Thomas Molitor07:55 May 27, 2011

@Mick

Thomas DiLorenzo, Ph.D in economics (since you mentioned economics), said, in 1999, “The international socialist movement led by Bill Clinton is attempting to revive the disastrous policy of war socialism with which the current century began.

One world. One currency. One governance. Socialism plays out as a collectivist philosophy and its definition is not confined to economic policy, as Dr. Lorenzo points out.

Thomas Molitor07:38 May 27, 2011

Clinton, the Socialist, Link No. 2.

Mick22:01 May 26, 2011

My apologies for the previous posting. I intended to copy the link to: http://www.wnd.com/index.php?pageId=769

Michael J. Flynn
Trader in Facts/Owner of Fat Fingers

IcarusPhoenix20:39 May 26, 2011

Thank you, Mr. Molitor. By linking to World Net Daily, a site that was created specifically to promote birther conspiracy theories, you have proven beyond a shadow of a doubt that you are in no way a legitimate political commentator, and that my earlier assessment was correct; by continuing to publish your bizarre disjointed screeds, Heath is doing nothing but damaging this site’s credibility.

Thomas Molitor20:27 May 26, 2011

Clinton’s Socialist Manifesto, 1999.

IcarusPhoenix18:44 May 26, 2011

Mr. Molitor:

Did you just call President Clinton a “socialist”? You really do seem to make a habit of demonstrating your ignorance of basic political history, don’t you?

Thomas Molitor17:38 May 26, 2011

@GFA

Circa 1992

William Jefferson Clinton

No name recognition.

Socialist.

Serial philanderer.

GFA16:17 May 26, 2011

Could have said it all much more simply:

No name recognition.
Libertarian.
Wants pot decriminalized.

Thomas Molitor15:07 May 26, 2011

What about this scenario: Johnson is one of 10 Republican primary candidates standing on the stage for a debate or two this Fall, doesn’t poll or raise enough money to compete, drops out and trots back to NM and runs for Bingaman’s open slot? Senator Johnson. Does anyone like the sound of that? So far, on the R side he’s got Heather Wilson and John Sanchez to best, and then go head-to-head with D Heinrich. Anyone care to place a bet on this scenario?

DavidOlson33314:22 May 26, 2011

Yah! What Ched said!

ched macquigg13:21 May 26, 2011

It is a shame that the apparent consensus is; if you are not a sure fire winner, you shouldn’t be running at all.

Johnson will add to a civil discourse on a number of issues that “front runners” will avoid in order to stay front runners. I salute everyone who is willing to put up with the crap candidates have to put up with, in order to put divergent paths on the table, rather than doing nothing (except bitching) while two parties run the show.

Hemingway11:51 May 26, 2011

At least Gary Johnson is good for a laugh.

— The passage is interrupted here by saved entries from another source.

(* ===== verification/SbftMerkle.v ===== *)
(** * Merkle hashing of a batch's payloads (orderer/sbft/simplebft/crypto.go)

    [merkleHashDigests] pairs adjacent digests level by level until one is
    left.  The root is shown to be that of a recursive binary hash tree, and to
    bind the data: two different payload lists of one length and one root
    exhibit a SHA-256 collision among the strings that were hashed. *)

From Equations Require Import Equations.
From stdpp Require Import base numbers strings sets list.
From S2P Require Import Prelude Sha256.

Definition hash2str (h : bytes) : string := base64_raw h.
Definition hash (data : bytes) : bytes := sha256 data.

(** One pass of the inner loop over [digests], with its local [prev]. *)
Fixpoint merkle_pass (prev : slice) (digests : list bytes) : list bytes :=
  match digests with
  | [] => match prev with Some p => [p] | None => [] end
  | d :: rest =>
      match prev with
      | None => merkle_pass (Some d) rest
      | Some p => sha256 (p ++ d) :: merkle_pass None rest
      end
  end.

Lemma merkle_pass_length prev ds :
  2 * length (merkle_pass prev ds) ≤ length ds + (if prev is Some _ then 1 else 0) + 1
  ∧ (length (merkle_pass prev ds) ≤ length ds + (if prev is Some _ then 1 else 0)).
Proof.
  revert prev. induction ds as [|d ds IH]; intros [p|]; simpl; try lia.
  - destruct (IH None). simpl in *. lia.
  - destruct (IH (Some d)). simpl in *. lia.
Qed.

(** The outer loop, [for len(digests) > 1]. *)
Equations? merkleHashDigests (digests : list bytes) : slice
  by wf (length digests) lt :=
  merkleHashDigests [] := None;
  merkleHashDigests [d] := Some d;
  merkleHashDigests (a :: b :: rest) :=
    merkleHashDigests (merkle_pass None (a :: b :: rest)).
Proof. pose proof (merkle_pass_length None rest). simpl in *. lia. Qed.

Definition merkleHashData (data : list bytes) : slice :=
  merkleHashDigests (hash <$> data).

(** ** Reference: a binary hash tree *)
Inductive tree := Leaf (d : bytes) | Node (l r : tree).

Fixpoint root (t : tree) : bytes :=
  match t with Leaf d => d | Node l r => sha256 (root l ++ root r) end.
Fixpoint leaves (t : tree) : list bytes :=
  match t with Leaf d => [d] | Node l r => leaves l ++ leaves r end.

(** Same shape, possibly different leaves. *)
Fixpoint same_shape (t u : tree) : Prop :=
  match t, u with
  | Leaf _, Leaf _ => True
  | Node l r, Node l' r' => same_shape l l' ∧ same_shape r r'
  | _, _ => False
  end.

(** The pass and the loop on trees, building the tree instead of its root. *)
Fixpoint tree_pass (prev : option tree) (ts : list tree) : list tree :=
  match ts with
  | [] => match prev with Some p => [p] | None => [] end
  | t :: rest =>
      match prev with
      | None => tree_pass (Some t) rest
      | Some p => Node p t :: tree_pass None rest
      end
  end.

Lemma tree_pass_root prev ts :
  merkle_pass (root <$> prev) (root <$> ts) = root <$> tree_pass prev ts.
Proof.
  revert prev. induction ts as [|t ts IH]; intros [p|]; simpl; try done.
  - f_equal. apply (IH None).
  - apply (IH (Some t)).
Qed.

Lemma tree_pass_length prev ts :
  length (tree_pass prev ts) = length (merkle_pass (root <$> prev) (root <$> ts)).
Proof. by rewrite tree_pass_root, length_fmap. Qed.

Lemma tree_pass_leaves prev ts :
  concat (leaves <$> tree_pass prev ts) =
  (if prev is Some p then leaves p else []) ++ concat (leaves <$> ts).
Proof.
  revert prev. induction ts as [|t ts IH]; intros [p|]; simpl; try done.
  rewrite IH. simpl. by rewrite app_assoc.
Qed.

Lemma tree_pass_shape prev prev' ts ts' :
  option_Forall2 same_shape prev prev' → Forall2 same_shape ts ts' →
  Forall2 same_shape (tree_pass prev ts) (tree_pass prev' ts').
Proof.
  intros Hp Hts. revert prev prev' Hp.
  induction Hts as [|t t' ts ts' Ht Hts IH]; intros ?? [p p' Hp|]; simpl.
  - by repeat constructor.
  - constructor.
  - constructor; [done|]. apply IH. constructor.
  - apply IH. by constructor.
Qed.

Equations? tree_build (ts : list tree) : option tree by wf (length ts) lt :=
  tree_build [] := None;
  tree_build [t] := Some t;
  tree_build (a :: b :: rest) := tree_build (tree_pass None (a :: b :: rest)).
Proof.
  rewrite tree_pass_length. pose proof (merkle_pass_length None (root <$> rest)) as H.
  rewrite !length_fmap in H. csimpl in *. lia.
Qed.

Lemma tree_build_root ts :
  merkleHashDigests (root <$> ts) = root <$> tree_build ts.
Proof.
  funelim (tree_build ts); simp merkleHashDigests; try done.
  simpl tree_pass. rewrite <-H.
  change (root <$> Node a b :: tree_pass None rest)
    with (sha256 (root a ++ root b) :: (root <$> tree_pass None rest)).
  rewrite <-(tree_pass_root None). simpl. by simp merkleHashDigests.
Qed.

Lemma tree_build_leaves ts :
  (if tree_build ts is Some t then leaves t else []) = concat (leaves <$> ts).
Proof.
  funelim (tree_build ts); try done.
  - simpl. by rewrite app_nil_r.
  - etransitivity; [exact H|]. exact (tree_pass_leaves None (a :: b :: rest)).
Qed.

Lemma tree_build_shape ts ts' :
  Forall2 same_shape ts ts' →
  option_Forall2 same_shape (tree_build ts) (tree_build ts').
Proof.
  revert ts'. funelim (tree_build ts); intros ts' Hs.
  - inversion Hs. simp tree_build. constructor.
  - inversion Hs as [|? ? ? ? ? Hn]; subst. inversion Hn. simp tree_build. by constructor.
  - inversion Hs as [|? a' ? ts1 ? Hs1]; subst. inversion Hs1 as [|? b' ? ts2]; subst.
    simp tree_build. apply H.
    by apply (tree_pass_shape None None (a :: b :: rest)); [constructor|].
Qed.

(** ** Collision extraction *)

(** Two byte strings, one of each list, with the same hash. *)
Definition collision (xs ys : list bytes) : Prop :=
  ∃ x y, x ∈ xs ∧ y ∈ ys ∧ x ≠ y ∧ sha256 x = sha256 y.

(** Everything that is hashed to compute the root of a tree. *)
Fixpoint inputs (t : tree) : list bytes :=
  match t with Leaf _ => [] | Node l r => (root l ++ root r) :: inputs l ++ inputs r end.

(** Everything [merkleHashData] hashes: the payloads and the inner nodes. *)
Definition merkle_inputs (data : list bytes) : list bytes :=
  data ++ (if tree_build (Leaf <$> (hash <$> data)) is Some t then inputs t else []).

Lemma collision_mono xs ys xs' ys' :
  xs ⊆ xs' → ys ⊆ ys' → collision xs ys → collision xs' ys'.
Proof. intros Hx Hy (x & y & ? & ? & ?). exists x, y. set_solver. Qed.

Lemma be_bytes_length n z : length (Sha.be_bytes n z) = n.
Proof. induction n; simpl; auto. Qed.

Lemma round_length st kw : length st = 8 → length (Sha.round st kw) = 8.
Proof.
  intros H. do 9 (destruct st as [|? st]; try discriminate H). done.
Qed.

Lemma rounds_length kws st : length st = 8 → length (fold_left Sha.round kws st) = 8.
Proof. revert st. induction kws; simpl; auto using round_length. Qed.

Lemma compress_length st b : length st = 8 → length (Sha.compress st b) = 8.
Proof.
  intros H. unfold Sha.compress. rewrite length_zip_with, rounds_length by done. lia.
Qed.

Lemma blocks_length f ws st : length st = 8 → length (Sha.blocks f ws st) = 8.
Proof.
  revert ws st. induction f as [|f IH]; intros [|w ws] st H; simpl; auto using compress_length.
Qed.

Lemma sha256_length m : length (sha256 m) = 32.
Proof.
  unfold sha256, Sha.sha256.
  assert (∀ l : list Z, length (concat (Sha.be_bytes 4 <$> l)) = 4 * length l) as Hc.
  { induction l as [|z l IH]; [done|].
    rewrite fmap_cons. cbn [concat length]. rewrite length_app, be_bytes_length, IH. lia. }
  rewrite Hc, blocks_length; done.
Qed.

(** A root is a digest or a leaf, never an empty slice. *)
Lemma merkleHashDigests_length ds d :
  Forall (λ x, length x = 32) ds → merkleHashDigests ds = Some d → length d = 32.
Proof.
  funelim (merkleHashDigests ds); intros Hf Hd; try discriminate.
  - injection Hd as <-. by inversion Hf.
  - apply H; [|done]. clear H Hd Heqcall.
    assert (∀ l p, Forall (λ x : bytes, length x = 32) l →
      (∀ q, p = Some q → length q = 32) →
      Forall (λ x, length x = 32) (merkle_pass p l)) as Hpass.
    { induction l as [|x l IH]; intros [q|] Hl Hq; simpl; auto.
      - inversion Hl. constructor; [apply sha256_length|by apply IH].
      - inversion Hl. apply IH; [done|]. by intros ? [= <-]. }
    by apply (Hpass (a :: b :: rest) None).
Qed.

Lemma merkleHashData_not_empty data : merkleHashData data ≠ Some [].
Proof.
  intros H%merkleHashDigests_length; [done|].
  apply Forall_fmap, Forall_true. intros. apply sha256_length.
Qed.

(** Trees of one shape with 32-byte leaves and equal roots have equal leaves,
    or contain a collision. *)
Lemma root_binds t u :
  same_shape t u → Forall (λ d, length d = 32) (leaves t) →
  Forall (λ d, length d = 32) (leaves u) →
  root t = root u → leaves t = leaves u ∨ collision (inputs t) (inputs u).
Proof.
  revert u. induction t as [d|l IHl r IHr]; intros [d'|l' r'] Hs Ht Hu E; try done.
  { simpl in *. left. by f_equal. }
  simpl in *. destruct Hs as [Hl Hr].
  apply Forall_app in Ht as [Htl Htr]. apply Forall_app in Hu as [Hul Hur].
  assert (∀ v, Forall (λ d : bytes, length d = 32) (leaves v) → length (root v) = 32) as Hlen.
  { intros [d|]; simpl; intros Hf; [by inversion Hf|apply sha256_length]. }
  destruct (decide (root l ++ root r = root l' ++ root r')) as [Heq|Hne].
  - apply app_inj_1 in Heq as [E1 E2]; [|by rewrite !Hlen].
    destruct (IHl l') as [?|Hc]; auto; [destruct (IHr r') as [?|Hc]; auto; [by left; f_equal|]|];
      right; (eapply collision_mono; [..|exact Hc]; set_solver).
  - right. exists (root l ++ root r), (root l' ++ root r'). set_solver.
Qed.

Lemma map_hash_binds (data data' : list bytes) :
  hash <$> data = hash <$> data' → data = data' ∨ collision data data'.
Proof.
  revert data'. induction data as [|d data IH]; intros [|d' data'] E; try discriminate; auto.
  simpl in E. injection E as E1 E2. destruct (IH _ E2) as [->|Hc].
  2: { right. eapply collision_mono; [..|exact Hc]; set_solver. }
  destruct (decide (d = d')) as [->|]; [auto|right]. exists d, d'. set_solver.
Qed.

Lemma leaves_of_leaf (ds : list bytes) : concat (leaves <$> (Leaf <$> ds)) = ds.
Proof. induction ds as [|d ds IH]; [done|]. rewrite !fmap_cons. cbn. by f_equal. Qed.

Lemma root_of_leaf (ds : list bytes) : root <$> (Leaf <$> ds) = ds.
Proof. rewrite <-list_fmap_compose. apply list_fmap_id. Qed.

Lemma merkle_tree (ds : list bytes) :
  ds ≠ [] → ∃ t, tree_build (Leaf <$> ds) = Some t ∧ leaves t = ds
    ∧ merkleHashDigests ds = Some (root t).
Proof.
  intros Hne. pose proof (tree_build_leaves (Leaf <$> ds)) as HL.
  pose proof (tree_build_root (Leaf <$> ds)) as HR.
  rewrite leaves_of_leaf in HL. rewrite root_of_leaf in HR.
  destruct (tree_build _) as [t|]; [|by subst]. exists t. auto.
Qed.

(** C38. The Merkle root binds the payloads: two payload lists of one length
    with one root are equal, or two different strings hashed while computing
    the two roots have the same SHA-256 digest. *)
Theorem merkle_binds (data data' : list bytes) :
  length data = length data' →
  merkleHashData data = merkleHashData data' →
  data = data' ∨ collision (merkle_inputs data) (merkle_inputs data').
Proof.
  intros Hlen E. unfold merkle_inputs. unfold merkleHashData in E.
  destruct (decide (data = [])) as [->|Hne].
  { left. by destruct data'. }
  assert (hash <$> data ≠ []) as Hd by (by destruct data).
  assert (hash <$> data' ≠ []) as Hd' by (destruct data, data'; done).
  destruct (merkle_tree _ Hd) as (t & Ht & HLt & HRt).
  destruct (merkle_tree _ Hd') as (u & Hu & HLu & HRu).
  rewrite HRt, HRu in E. injection E as E.
  assert (same_shape t u) as Hs.
  { pose proof (tree_build_shape (Leaf <$> (hash <$> data)) (Leaf <$> (hash <$> data'))) as H.
    rewrite Ht, Hu in H. cut (option_Forall2 same_shape (Some t) (Some u)).
    { by inversion 1. }
    apply H. apply Forall2_fmap, Forall2_same_length_lookup_2.
    - by rewrite !length_fmap.
    - done. }
  rewrite Ht, Hu.
  destruct (root_binds t u) as [Heq|Hc]; [done| | |done| |].
  - rewrite HLt. apply Forall_fmap, Forall_true. intros. apply sha256_length.
  - rewrite HLu. apply Forall_fmap, Forall_true. intros. apply sha256_length.
  - rewrite HLt, HLu in Heq. destruct (map_hash_binds _ _ Heq) as [|Hc]; [by left|right].
    eapply collision_mono; [..|exact Hc]; set_solver.
  - right. eapply collision_mono; [..|exact Hc]; set_solver.
Qed.

(** The length matters: a list of two payloads has the root of the list with
    the one payload made of their digests. *)
Theorem merkle_length_ambiguous (a b : bytes) :
  merkleHashData [a; b] = merkleHashData [hash a ++ hash b].
Proof. unfold merkleHashData. simpl. by simp merkleHashDigests. Qed.

Lemma merkle_binds_witness :
  let data := [[byte_of_Z 1]; [byte_of_Z 2]; [byte_of_Z 3]] in
  data = data ∨ collision (merkle_inputs data) (merkle_inputs data).
Proof. intros data. apply (merkle_binds data data); reflexivity. Defined.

Here is former Governor Johnson on the Colbert Report:

http://www.colbertnation.com/the-colbert-report-videos/309253/may-10-2010/gary-johnson

He is what is known as a “one trick pony” – all he talks about is smoking pot!

qofdisks10:46 May 26, 2011

You left out Liberals. Yes, Liberals will vote for Gary Johnson. What’s more, the “Tea Party” is actually Republican and not separate from being Republican. Gary Johnson resonates more with Liberal ideals than the so called Tea Party.
“There’s the Tea Party. The Libertarian Party. Independents. An anti-government sentiment on broil, even a few genuinely free-market Republicans out there – all constituencies that might vote for Gary Johnson.”

medeforest09:41 May 26, 2011

The author makes some great points and if you latch on to “The NSA, the CIA, the FBI, the DOD, and the rest of them are now an empire within an empire.” we might as well just quit caring.

I, for one, can’t quit caring. I want to live in the best country on the planet and that means we have to care and strive for improvement.

Governor Gary Johnson is unique as a candidate whose fiscal conservativism moved NM from a budget in the red to the black, while cutting taxes and not firing any state employees. His crossover appeal got him elected in a state that is 2:1 Democrats, TWICE!

I am OK with Gov. Johnson’s very long odds. I’m glad the author wishes the campaign well, I’m excited for the possibilities of the future.